From Rev. Fr. Anthony Ekanem, MSP
The Bells of St. Mary’s
The Church of the Immaculate Conception
Twenty Ninth Sunday In Ordinary Time October 18, 2020
From Rev. Fr. Anthony Ekanem, MSP
ON WORLD MISSION SUNDAY
It maybe we have spent much of the past week doing things others have asked us to do:
• work for our bosses,
• errands for our spouses,
• homework for our teachers,
• care for our children or parents during this pandemic.
Hopefully, we have spent part of the past week also doing the things God asks of us, like bringing Christ's love to those most forgotten around the world.
Today, our Holy Father Pope Francis calls us to pull our resources together and consider those on mission worldwide. Here is one-day set aside to recommit, to view our solidarity, support, and collaboration with others in the works of Christ. Our Holy Father puts it this way, "In this year marked by the suffering and challenges created by the COVID - 19 pandemics, the missionary journey of the whole Church continues in light of the words found in the account of the calling of the prophet Isaiah and theme of this year's WORLD MISSION SUNDAY: "Here I am, send me." (6:8) This invitation from God's merciful heart challenges both the Church and humanity in the current world crisis."
WALKING ON THE EDGE
In our Liturgy today, two famous rulers dominate the readings: Cyprus, the Great, and Tiberius Caesar.
In the First Reading, we hear Isaiah extol Cyrus as God's anointed. Cyrus was not even Jewish, but he liberated the Jewish people when he conquered Babylon, so Isaiah considered him sent by God. Cyrus of Persia was credited with ending the Babylonian exile. Yet Isaiah is careful to note that Cyrus, unknowingly, is an agent of the God of Israel, who uses him to defeat Babylon and restore the Chosen People to their land. This is why Cyrus is called here the Lord's "anointed" (Messiah). Cyrus might be expected to believe that one of his national gods was responsible for assuring his victories, but this is not the case. God insists, there are no other gods. The broader implication is that the sovereign reach of God extends well beyond Israel to include all of earth's rulers, most of whom do not even know this God (yet).

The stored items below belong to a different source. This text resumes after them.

(** ** Duration metrics *)

Lemma duration_flush_rigid t n p :
  rigid (dm_base (duration_flushCurrentBucketLocked t n p)) = rigid (dm_base p).
Proof. unfold duration_flushCurrentBucketLocked. by destruct (flushTrackers _ _ _ _) as [[]]. Qed.
Lemma duration_ifNeeded_rigid t p : rigid (dm_base (duration_flushIfNeededLocked t p)) = rigid (dm_base p).
Proof.
  unfold duration_flushIfNeededLocked. destruct (_ <? _); [done|]. apply (duration_flush_rigid _ _ p).
Qed.
Lemma duration_internal_base wizard c t p :
  dm_base (onSlicedConditionMayChangeInternalLocked wizard c t p) = dm_base p.
Proof.
  unfold onSlicedConditionMayChangeInternalLocked. destruct (_ && _); [|apply forTrackers_base].
  unfold onSlicedConditionMayChangeLocked_opt1. destruct (_ || _); [done|]. destruct (_ && _ && _); [done|].
  destruct (negb (IsSimpleCondition _ _)).
  all: destruct (match getChangedToTrueDimensions _ _ _ with Some _ => _ | None => _ end);
    rewrite ?forTrackers_base; try (destruct (0 <? _)); rewrite ?forTrackers_base; done.
Qed.
Lemma duration_sliced_rigid wizard c t p :
  rigid (dm_base (duration_onSlicedConditionMayChangeLocked wizard c t p)) = rigid (dm_base p).
Proof.
  unfold duration_onSlicedConditionMayChangeLocked. destruct (negb _); [done|]. cbv zeta.
  destruct (negb _); rewrite ?duration_internal_base; apply duration_ifNeeded_rigid.
Qed.
Lemma duration_active_rigid wizard t p :
  rigid (dm_base (duration_onActiveStateChangedLocked wizard t p)) = rigid (dm_base p).
Proof.
  unfold duration_onActiveStateChangedLocked.
  set (p1 := base_onActiveStateChangedLocked _ _ _ t p).
  assert (H1 : rigid (dm_base p1) = rigid (dm_base p)).
  { unfold p1, base_onActiveStateChangedLocked. destruct (mIsActive _); [done|].
    by rewrite duration_flush_rigid, duration_ifNeeded_rigid. }
  rewrite <- H1. destruct (negb (mConditionSliced _)), (mIsActive _);
    try (destruct (negb (bool_decide _)); [done|]);
    by rewrite ?duration_internal_base, ?forTrackers_base, ?duration_ifNeeded_rigid.
Qed.
Lemma duration_condition_rigid c t p :
  rigid (dm_base (duration_onConditionChangedLocked c t p)) = rigid (dm_base p).
Proof.
  unfold duration_onConditionChangedLocked. cbv zeta. destruct (negb _); [done|].
  rewrite forTrackers_base, duration_ifNeeded_rigid. done.
Qed.
Lemma handleStart_keeps ek ck c t values p p' :
  handleStartEvent ek ck c t values p = Some p' → dm_base p' = dm_base p ∧ dm_config p' = dm_config p.
Proof.
  unfold handleStartEvent. cbv zeta. destruct (_ && _); [by intros [= ->]|]. intros H.
  destruct (um_find _ _) as [tr|]; [|done]. cbn -[noteStart] in H.
  destruct (noteStart _ _ _ _ _). by injection H as <-.
Qed.
Lemma handleStop_keeps k values t p :
  dm_base (handleStopEvent k values t p) = dm_base p ∧ dm_config (handleStopEvent k values t p) = dm_config p.
Proof. unfold handleStopEvent. destruct (um_find _ _); [|done]. by destruct (noteStop _ _ _ _). Qed.
Lemma duration_ifNeeded_config t p : dm_config (duration_flushIfNeededLocked t p) = dm_config p.
Proof.
  unfold duration_flushIfNeededLocked. destruct (_ <? _); [done|].
  unfold duration_flushCurrentBucketLocked. by destruct (flushTrackers _ _ _ _) as [[]].
Qed.
Lemma handleValues_rigid wizard uninit states i values t p p' :
  handleMatchedLogEventValuesLocked wizard uninit states i values t p = Some p' →
  rigid (dm_base p') = rigid (dm_base p) ∧ dm_config p' = dm_config p.
Proof.
  unfold handleMatchedLogEventValuesLocked. cbv zeta. destruct (t <? _); [by intros [= ->]|].
  set (q := if mIsActive _ then _ else p).
  assert (rigid (dm_base q) = rigid (dm_base p) ∧ dm_config q = dm_config p) as [Hq Hc].
  { subst q. destruct (mIsActive _); [|done]. split; [apply duration_ifNeeded_rigid|].
    apply duration_ifNeeded_config. }
  clearbody q. intros H. assert (dm_base p' = dm_base q ∧ dm_config p' = dm_config q) as [-> ->]; [|done].
  destruct (_ =? _).
  { injection H as <-. unfold forTrackers. by destruct (forEach _ _ _). }
  destruct (_ =? _); [injection H as <-; apply handleStop_keeps|]. by apply handleStart_keeps in H.
Qed.

(** ** Value metrics *)

Definition value_rigid (p : ValueMetricProducer) := rigid (vm_base p).

Lemma sameLedger_rigid p q : sameLedger p q → value_rigid q = value_rigid p.
Proof.
  intros (Hl & Ha & _). unfold value_rigid, rigid, activity_of, ledger in *. by injection Hl as -> _ _ _ _ _; rewrite Ha.
Qed.
Lemma value_flush_rigid t n p : value_rigid (value_flushCurrentBucketLocked t n p) = value_rigid p.
Proof.
  destruct (flush_ledger t n p) as (Hc & _ & _ & _ & Ha & _). unfold value_rigid, rigid.
  f_equal; [exact Hc|exact Ha].
Qed.
Lemma value_ifNeeded_rigid t p : value_rigid (value_flushIfNeededLocked t p) = value_rigid p.
Proof. unfold value_flushIfNeededLocked. destruct (_ <? _); [done|]. apply value_flush_rigid. Qed.

Section value.
Context (uninit : Z) {W : Type} `{!ConditionWizardOps W} (out : Outside W).

Lemma value_matched_rigid i key ck c e pk p :
  value_rigid (value_onMatchedLogEventInternalLocked uninit i key ck c e pk p) = value_rigid p.
Proof using.
  unfold value_onMatchedLogEventInternalLocked. cbv zeta.
  destruct (match pk !! _ with Some _ => _ | None => _ end); [done|]. destruct (_ <? _); [done|].
  set (m := set_matched _ p). set (q := if mIsPulled _ then m else _).
  assert (Hq : value_rigid q = value_rigid p).
  { subst q. destruct (mIsPulled _); [done|]. by rewrite value_ifNeeded_rigid. }
  destruct (_ || _); [done|]. destruct (value_hitGuardRailLocked _ _); [done|].
  rewrite (sameLedger_rigid q); [done|]. apply keeps_accumulate.
Qed.
Lemma value_pull_rigid (b : bool) t p :
  value_rigid (if mIsPulled (vm_config p) && b then pullAndMatchEventsLocked uninit out t p else p)
  = value_rigid p.
Proof using. apply sameLedger_rigid, pullWhen_keeps. Qed.
Lemma value_pullIfTrue_rigid t p : value_rigid (pullIfTrue uninit out t p) = value_rigid p.
Proof using. apply sameLedger_rigid, pullIfTrue_keeps. Qed.
Lemma value_pulled_rigid t p :
  value_rigid (if mIsPulled (vm_config p) then pullAndMatchEventsLocked uninit out t p else p)
  = value_rigid p.
Proof using. rewrite <- (andb_true_r (mIsPulled _)). apply value_pull_rigid. Qed.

The past three Sundays, Jesus tells the religious leaders that they are in danger of losing the Kingdom of God. This warning made them very angry that the Pharisees plot to trap Him in speech and discredit Him. They don't confront Him directly themselves but send their disciples and some Herodian's to do so. The collision of the Pharisees, who dislike being under Rome's power, and the Herodian's, who support the Romans agent in Galilee, Herod Antipas, is surprising. Perhaps their perception of Jesus as a common enemy united them.
Those sent address Jesus as "Teacher," a title which in Matthew indicates that they are not His disciples. They flatter Him that He is truthful, that what He teaches about the way of God accords with the truth, and that He is rightly indifferent to people's opinions and worldly status.
Jesus distinguishes God's role from Caesar's when asked by the Pharisees about paying taxes. The trap set for Jesus places Him in a bind. If He refuses to pay the Romans tax, He is a rebel. If He pays the tax too eagerly, some would consider Him a traitor to His people. Jesus cleverly avoids the trap by contrasting the image of Caesar with the image of God. The coin is stamped with Caesar's image; humans are stamped with God's image (Genesis 1:27; 9:6). The coin belongs to Caesar, so it's just a piece of metal; if he wants his coin back, give it to him. Jesus is far more concerned about making sure that God gets back what belongs to God; that is what Jesus' mission is all about.
Seeing their malice, Jesus throws some truths at them: they are hypocrites. And instead of giving them a simple yes or no, He asks them to do something: to show Him the Roman coin used to pay taxes. One of them digs out a denarius and hands it to Him. He keeps their attention focused on the coin by asking whose image and inscription it bears. When they answer "Caesar's," they fall into His trap. In his answer, Jesus recognizes that the State has a role, but its power is limited and does not supplant God.
Jesus' final words are pithier in Greek than English translations of them can be. He says, "Therefore, give back the things that belong to Caesar to Caesar and the things to God to God" – that's what Jesus wants to talk about.
Are you repaying to God what belongs to God?
How can you support World Mission Sunday during this COVID - 19 pandemic?
Have you ever been in a position of authority as a parent or pastor, babysitter, teacher, or boss where you had to walk the narrow path between pleasing "the crowd" and following the rules?